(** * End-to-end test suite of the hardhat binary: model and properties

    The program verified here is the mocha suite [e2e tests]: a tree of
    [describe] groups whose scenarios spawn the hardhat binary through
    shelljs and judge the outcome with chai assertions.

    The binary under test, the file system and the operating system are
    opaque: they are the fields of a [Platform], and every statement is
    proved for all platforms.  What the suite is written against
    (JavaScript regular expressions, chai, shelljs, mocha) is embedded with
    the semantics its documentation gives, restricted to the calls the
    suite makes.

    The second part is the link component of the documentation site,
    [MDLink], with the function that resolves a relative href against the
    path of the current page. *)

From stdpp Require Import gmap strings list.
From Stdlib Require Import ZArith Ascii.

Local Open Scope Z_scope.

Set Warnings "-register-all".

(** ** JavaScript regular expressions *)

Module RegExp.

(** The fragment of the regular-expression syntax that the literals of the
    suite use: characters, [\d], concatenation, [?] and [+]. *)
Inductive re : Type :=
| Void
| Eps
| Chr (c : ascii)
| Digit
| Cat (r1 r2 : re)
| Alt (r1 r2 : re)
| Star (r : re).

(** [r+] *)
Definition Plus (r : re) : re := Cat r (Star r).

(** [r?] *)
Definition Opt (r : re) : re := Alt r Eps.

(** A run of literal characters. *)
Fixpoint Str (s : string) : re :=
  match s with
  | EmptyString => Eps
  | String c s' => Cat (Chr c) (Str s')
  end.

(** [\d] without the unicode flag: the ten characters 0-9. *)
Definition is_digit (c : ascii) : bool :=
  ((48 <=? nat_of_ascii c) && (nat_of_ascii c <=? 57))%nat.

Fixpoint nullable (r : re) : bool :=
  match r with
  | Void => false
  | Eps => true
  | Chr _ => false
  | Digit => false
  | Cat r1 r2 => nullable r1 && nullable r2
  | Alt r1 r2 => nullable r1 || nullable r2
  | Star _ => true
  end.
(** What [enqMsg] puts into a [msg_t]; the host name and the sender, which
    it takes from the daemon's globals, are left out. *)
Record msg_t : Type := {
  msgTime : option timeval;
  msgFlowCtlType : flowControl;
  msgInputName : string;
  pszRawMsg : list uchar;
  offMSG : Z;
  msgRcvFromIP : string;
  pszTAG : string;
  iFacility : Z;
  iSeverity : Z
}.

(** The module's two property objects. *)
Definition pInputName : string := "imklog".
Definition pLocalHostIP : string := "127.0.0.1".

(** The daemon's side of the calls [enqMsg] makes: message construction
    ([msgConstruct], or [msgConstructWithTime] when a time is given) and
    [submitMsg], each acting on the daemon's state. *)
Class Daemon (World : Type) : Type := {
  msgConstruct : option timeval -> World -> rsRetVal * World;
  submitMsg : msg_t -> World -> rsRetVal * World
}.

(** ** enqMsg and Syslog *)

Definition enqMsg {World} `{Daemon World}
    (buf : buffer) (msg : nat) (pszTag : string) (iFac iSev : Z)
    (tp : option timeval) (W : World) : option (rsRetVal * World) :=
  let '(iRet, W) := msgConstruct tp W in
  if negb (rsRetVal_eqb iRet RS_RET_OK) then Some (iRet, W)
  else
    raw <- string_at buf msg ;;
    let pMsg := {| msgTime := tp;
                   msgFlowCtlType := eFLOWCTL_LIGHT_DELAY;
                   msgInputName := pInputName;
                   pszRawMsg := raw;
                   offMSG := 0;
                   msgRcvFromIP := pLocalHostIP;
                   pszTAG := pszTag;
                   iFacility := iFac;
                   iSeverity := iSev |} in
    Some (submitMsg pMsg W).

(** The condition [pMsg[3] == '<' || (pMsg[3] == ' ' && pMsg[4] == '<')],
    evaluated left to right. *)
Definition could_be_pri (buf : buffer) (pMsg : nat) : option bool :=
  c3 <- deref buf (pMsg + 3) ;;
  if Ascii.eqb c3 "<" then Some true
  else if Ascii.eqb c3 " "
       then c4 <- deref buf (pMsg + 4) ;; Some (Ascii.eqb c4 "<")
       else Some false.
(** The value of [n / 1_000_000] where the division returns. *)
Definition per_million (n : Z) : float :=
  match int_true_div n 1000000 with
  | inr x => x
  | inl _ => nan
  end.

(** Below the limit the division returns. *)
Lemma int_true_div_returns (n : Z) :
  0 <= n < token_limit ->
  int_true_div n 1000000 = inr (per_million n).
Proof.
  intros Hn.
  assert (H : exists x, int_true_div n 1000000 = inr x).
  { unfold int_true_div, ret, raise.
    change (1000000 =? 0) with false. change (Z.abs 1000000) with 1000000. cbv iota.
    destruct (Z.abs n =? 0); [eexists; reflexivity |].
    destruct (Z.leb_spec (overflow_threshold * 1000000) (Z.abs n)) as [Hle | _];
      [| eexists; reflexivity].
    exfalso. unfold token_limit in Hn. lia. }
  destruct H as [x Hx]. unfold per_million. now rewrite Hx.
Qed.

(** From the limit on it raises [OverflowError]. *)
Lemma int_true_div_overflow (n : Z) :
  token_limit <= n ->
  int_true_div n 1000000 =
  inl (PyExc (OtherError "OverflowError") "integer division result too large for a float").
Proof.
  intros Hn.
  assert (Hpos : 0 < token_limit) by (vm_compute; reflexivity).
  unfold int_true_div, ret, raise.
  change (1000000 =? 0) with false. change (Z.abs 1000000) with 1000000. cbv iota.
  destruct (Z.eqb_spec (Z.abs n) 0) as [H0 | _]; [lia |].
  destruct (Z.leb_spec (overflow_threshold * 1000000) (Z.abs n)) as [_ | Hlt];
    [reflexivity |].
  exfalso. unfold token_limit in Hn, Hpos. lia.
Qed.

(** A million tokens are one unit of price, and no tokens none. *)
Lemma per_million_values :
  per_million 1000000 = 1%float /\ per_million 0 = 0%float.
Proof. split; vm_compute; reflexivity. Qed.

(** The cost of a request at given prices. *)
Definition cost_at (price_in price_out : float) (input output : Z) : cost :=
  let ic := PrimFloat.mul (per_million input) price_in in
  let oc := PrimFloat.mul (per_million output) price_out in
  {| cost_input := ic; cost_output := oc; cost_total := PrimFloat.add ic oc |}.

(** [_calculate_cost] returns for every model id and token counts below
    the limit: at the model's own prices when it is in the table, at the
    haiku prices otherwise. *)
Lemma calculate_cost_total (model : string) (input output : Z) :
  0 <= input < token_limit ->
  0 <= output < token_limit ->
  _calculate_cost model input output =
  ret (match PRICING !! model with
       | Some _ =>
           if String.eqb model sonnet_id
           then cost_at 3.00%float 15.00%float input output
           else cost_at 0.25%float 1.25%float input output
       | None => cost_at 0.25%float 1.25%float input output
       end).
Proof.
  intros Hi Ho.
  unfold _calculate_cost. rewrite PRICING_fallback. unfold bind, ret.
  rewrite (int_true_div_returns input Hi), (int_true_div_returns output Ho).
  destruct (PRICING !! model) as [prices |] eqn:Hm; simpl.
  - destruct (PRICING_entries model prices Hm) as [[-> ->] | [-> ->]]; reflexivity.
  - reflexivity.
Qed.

-----

▸ TRY IT:
Copy out each line of the entries above that holds "characters".

▸ ANSWER TO THIS EXERCISE:
    suite use: characters, [\d], concatenation, [?] and [+]. *)
(** A run of literal characters. *)
(** [\d] without the unicode flag: the ten characters 0-9. *)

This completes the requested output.